Barack Obama has demonstrated lately that he’s lost when he attempts to speak off the cuff, but he doesn’t fare noticeably better when his speech writers cobble together something for him to recite.
Speaking yesterday from Warsaw, where he is attending his last NATO summit, he addressed the wanton killing of five Dallas police officers — by a black man, no less, who told police his goal was to “kill some whites.”
Attempting to stave off generalizations about the shootings, the president said that “we cannot let the actions of a few define all of us.”
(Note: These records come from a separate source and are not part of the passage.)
(** Creating a lock without the mutex of the list, while nobody else runs, puts
    it at the head of the registry, free and with 14 bits of its line; freeing
    it takes it out again and leaves every other lock as it was. *)
Theorem rw_create_free_roundtrip s xs x lvl cn cf cl :
  registry s xs -> creatable s xs x ->
  exists s1 s2, rw_lock_create_func x lvl cn cf cl s = Ok s1 /\ registry s1 (x :: xs) /\ unlocked s1 x /\
    rw_lock_free_func rw_lock_list_mutex self x s1 = Ok s2 /\ registry s2 xs /\ same_locks x s s2 /\
    rw_lock_free_func rw_lock_list_mutex self x s2 = Fault.
Proof.
  intros Hreg Hc. destruct (rw_create_ok s xs x lvl cn cf cl Hreg Hc) as (s1 & E1 & R1 & U1 & K1 & _).
  destruct (rw_free_ok s1 [] x xs R1 U1) as (s2 & E2 & R2 & K2 & (l & Hl & Hm) & _).
  exists s1, s2. split_and!; try done.
  - intros y Hy. by rewrite K2, K1.
  - unfold rw_lock_free_func, rw_lock_validate. rewrite Hl. simpl. by rewrite Hm.
Qed.

(** The count of locked locks is exact, and counting leaves every lock as it
    was. *)
Theorem rw_n_locked_exact s xs :
  registry s xs ->
  exists s', rw_lock_n_locked rw_lock_list_mutex self s = Ok (s', Z.of_nat (length (filter (is_locked s) xs))) /\
    registry s' xs /\ rw_locks s' = rw_locks s.
Proof.
  intros [Hr Hv Hi]. destruct (enter_exit (sync s) rw_lock_list_mutex Hi) as (m1 & m2 & E1 & E2 & Hi2 & _).
  unfold rw_lock_n_locked, enter_list, exit_list. rewrite E1. cbn [rbind].
  destruct (rw_locked_members_ok (set_sync m1 s) xs) as (l & El & Hl); [intros x Hx; by apply (valid_ext s), Hv|].
  unfold members. cbn [set_sync rw_lock_list]. destruct Hr as [Hs Hst Hsp Hc Hnd Hsz]. rewrite Hst.
  rewrite (map_loop_dseg _ xs None) by (done || by eapply rep_fits). cbn [rbind]. rewrite El. cbn. rewrite E2. cbn.
  eexists. split.
  - repeat f_equal. by rewrite <- (length_fmap fst l), Hl.
  - split; [|done]. by constructor.
Qed.
End proofs.

(** A server whose registry holds one lock, which a thread has exclusively. *)
Definition one_lock : state :=
  mkState (<[1%nat := mkRwLock 0 0 true 7 os_event_create os_event_create 0 0 "" "" "" 0 "" "" 0 0 0 RW_LOCK_MAGIC_N]> ∅) ∅
    (mkList {[ 1%nat := mkNode None None; 2%nat := mkNode None None ]} (mkBase 1 (Some 1%nat) (Some 1%nat)))
    (MutexList.mkState {[ 9%nat := MutexList.mutex_fields 0 "" 0 "" None ]} ∅ (UT_LIST_INIT ∅)).

Lemma one_lock_registry : registry 9 one_lock [1%nat].
Proof.
  constructor; cbn.
  - constructor; cbn; try done. apply NoDup_singleton.
  - intros x ->%list_elem_of_singleton. eexists. split; [reflexivity|]. cbn. unfold RwLock.X_LOCK_DECR. split_and!; auto; lia.
  - eexists. split; [reflexivity|done].
Qed.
That is sound advice, though Obama hasn’t always followed it himself, especially when the tables are turned. Just last Thursday, he applauded the Justice Department’s announced launch of a civil rights investigation into the shooting of Alton Sterling, a black man, in Baton Rouge, less than 48 hours earlier.
By Obama’s own admission, the details of the shooting were still sketchy. Yet, he saw no problem with imputing racism to the white officer who fired the fatal round because, in his words:
[T]hese are not isolated incidents. They’re symptomatic of a broader set of racial disparities that exist in our criminal justice system.
Putting aside the rashness of his assumptions, even if Sterling’s death does turn out to have been the work of a racist, why is his prescription not to “let the actions of a few define all of us” not applicable here as well?